Só no ano passado foram comercializadas no País mais de 17 milhões de caixas de Zolpidem. Em 2020, no auge da pandemia, o número foi ainda maior: 23 milhões. A expectativa, no entanto, é que essas vendas sejam mais controladas a partir do dia 1º de agosto, quando será exigida a receita B (azul) para a prescrição e a dispensação de todos os medicamentos à base de Zolpidem, independente da concentração da substância. “Este prazo foi definido para evitar que os pacientes possam ter alguma descontinuidade no seu tratamento”, pontua a Anvisa.
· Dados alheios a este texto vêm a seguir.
Lemma winrar_guard_witness :
  insideWinRarTemp (js "C:/Users/me/AppData/Local/Temp/Rar$EXa12/fx/citizen/") /\
  (winRarGuard true (js "C:/Users/me/AppData/Local/Temp/Rar$EXa12/fx/citizen/")
     Demo.emptyWorld).1 = Exit 112 /\
  ~ insideWinRarTemp (js "C:/fx/citizen/") /\
  winRarGuard true (js "C:/fx/citizen/") Demo.emptyWorld = (Done tt, Demo.emptyWorld) /\
  match globalData (R := Sample.rt) Sample2.windowsHost Demo.emptyWorld with
  | (Done s, _) =>
      isWindows (txEnv s) = true /\ ~ insideWinRarTemp (fxServerPath (txEnv s))
  | _ => False
  end.
Proof.
  destruct (winrar_guard (R := Sample.rt) Demo.emptyWorld) as (P1 & P2 & P3 & P4 & P5).
  assert (Hin : insideWinRarTemp (js "C:/Users/me/AppData/Local/Temp/Rar$EXa12/fx/citizen/"))
    by (apply P1; reflexivity).
  assert (Hout : ~ insideWinRarTemp (js "C:/fx/citizen/")).
  { intros Hp. apply P1 in Hp. discriminate. }
  split; [exact Hin |]. split; [exact (P2 _ Hin) |].
  split; [exact Hout |]. split; [exact (P3 _ Hout) |].
  evaluated E as s w'.
  assert (Hw : isWindows (txEnv s) = true).
  { destruct (os_type_check_parts (R := Sample.rt) Sample2.windowsHost Demo.emptyWorld s w' E)
      as [(_ & _ & Hw) | (H0 & _)]; [exact Hw |].
    vm_compute in H0. discriminate. }
  split; [exact Hw |]. exact (P5 _ _ _ E Hw).
Defined.

Lemma resource_version_and_path_witness :
  (getTxAdminVersion Sample2.nullVersionHost Demo.emptyWorld).1 = Exit 103 /\
  (getTxAdminResourcePath (R := Sample.rt) Sample2.noPathHost Demo.emptyWorld).1 = Exit 104 /\
  match globalData (R := Sample.rt) Sample.newHost Demo.emptyWorld with
  | (Done s, _) =>
      txAdminVersion (txEnv s) = js "7.3.2" /\ txAdminVersion (txEnv s) <> js "null"
  | _ => False
  end.
Proof.
  split; [| split].
  - destruct (resource_version_and_path (R := Sample.rt) Sample2.nullVersionHost
                Demo.emptyWorld) as (P & _).
    apply P. intros v E. by injection E as <-.
  - destruct (resource_version_and_path (R := Sample.rt) Sample2.noPathHost
                Demo.emptyWorld) as (_ & P & _).
    apply P. intros p E. discriminate.
  - evaluated E as s w'.
    destruct (resource_version_and_path (R := Sample.rt) Sample.newHost
                Demo.emptyWorld) as (_ & _ & P).
    destruct (P _ _ E) as (Hv & Hn & _). split; [| exact Hn].
    change (resourceVersion Sample.newHost) with (VStr (js "7.3.2")) in Hv.
    by injection Hv as <-.
Defined.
O tempo entre a aprovação da medida, ocorrida em maio, e a efetivação da mesma também permite que os médicos que ainda não possuam cadastro para a prescrição azul possam se cadastrar junto às autoridades sanitárias locais. As embalagens com tarja vermelha continuarão sendo vendidas nas farmácias até o final do prazo de validade, porém, mediante a apresentação da receita B.
“Até 1º de dezembro de 2024, os fabricantes desses medicamentos poderão fabricá-los com a embalagem com tarja vermelha. Após essa data, todos os medicamentos fabricados à base de Zolpidem já deverão conter a tarja preta em sua embalagem”, estipula a Anvisa.
Distúrbios do sono atingem mais de 70 milhões
Dados da Associação Brasileira do Sono (ABS) revelam que mais de 70 milhões de brasileiros se queixam de conviver com insônia, considerado o distúrbio mais frequente de sono. A privação de horas dormidas pode levar a alterações na saúde física ou mental, e pode estar associada a questões psiquiátricas, como transtornos de humor, de ansiedade ou de personalidade. Números obtidos em estudos da Fundação Oswaldo Cruz (Fiocruz) são ainda mais alarmantes: 72% dos brasileiros sofrem de doenças relacionadas ao sono, entre elas, a insônia. De acordo com o Ministério da Saúde, a atenção primária (UBSs) é a porta de entrada para a população e desempenha papel fundamental na identificação precoce dos sintomas.